[Stored data entries]

(** Concurrency is bounded: a server that starts with [n] permits and no
    tasks never has more than [n] tasks in flight, no permit is lost or
    duplicated, and a packet is dropped exactly when all [n] are in use. *)
Theorem server_inflight_bounded (E : HandleEnv -> Prop) n st tr sv datagram peer :
  available_permits (st_inflight st) = n ->
  rtc (server_step E) (mk_server st tr [] []) sv ->
  Z.of_nat (length (sv_tasks sv)) <= n /\
  available_permits (st_inflight (sv_state sv)) = n - Z.of_nat (length (sv_tasks sv)) /\
  sv_tasks (udp_recv datagram peer sv) =
    sv_tasks sv ++ (if decide (Z.of_nat (length (sv_tasks sv)) = n) then []
                    else [(take 4096 datagram, peer)]).
Proof.
  intros Hn Hr. pose proof (permits_conserved _ _ _ Hr) as Hp. cbn [sv_state sv_tasks length] in Hp.
  rewrite Hn in Hp. pose proof (sem_nonneg (st_inflight (sv_state sv))) as Hnn.
  split; [lia|]. split; [lia|]. unfold udp_recv.
  destruct (try_acquire (st_inflight (sv_state sv))) as [s|] eqn:Ea; cbn [sv_tasks].
  - apply try_acquire_Some in Ea. pose proof (sem_nonneg s). by rewrite decide_False by lia.
  - apply try_acquire_None in Ea. rewrite decide_True by lia. by rewrite app_nil_r.
Qed.


(** C14. The handler is total: with [min_ttl <= max_ttl] and a network that
    fails with ordinary errors it never panics; it stays silent exactly on
    packets that do not parse or carry no question, and then nothing changes. *)
Theorem handle_total env data client st tr :
  up_min_ttl (st_upstream st) <= up_max_ttl (st_upstream st) ->
  (forall i, calm (env_net env i)) ->
  exists w' r, handle env data client (st, tr) = (w', Done r) /\
    (r = None <-> forall request, from_vec data = Some request -> m_queries (view request) = []) /\
    (r = None -> w' = (st, tr)).
Proof.
  intros Hm Hnet. destruct (handle env data client (st, tr)) as [w' o] eqn:Eh.
  apply handle_ok in Eh as [(-> & -> & Hn)|(request & query & qs & w1 & a & Hp & Hq & Ha & Hw)].
  { exists (st, tr), None. done. }
  destruct a as [[resp action]|].
  - destruct Hw as [-> ->]. do 2 eexists. split; [done|]. split; [|done]. split; [done|].
    intros H. specialize (H _ Hp). congruence.
  - exfalso. inversion Ha as [| | | |c tr' _ Hr _ _]; subst.
    pose proof (resolve_calm (st_upstream st) (env_net env) (env_unix env) data tr Hm Hnet) as Hc.
    cbn [on_stats st_upstream] in Hr. by rewrite Hr in Hc.
Qed.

◆ **Exercise objective**
The answer is the line with "- exfalso. inversion" plus every line after it to the last line of the entries above, copied exactly and with no other lines.

◆ **Result for this exercise**
  - exfalso. inversion Ha as [| | | |c tr' _ Hr _ _]; subst.
    pose proof (resolve_calm (st_upstream st) (env_net env) (env_unix env) data tr Hm Hnet) as Hc.
    cbn [on_stats st_upstream] in Hr. by rewrite Hr in Hc.
Qed.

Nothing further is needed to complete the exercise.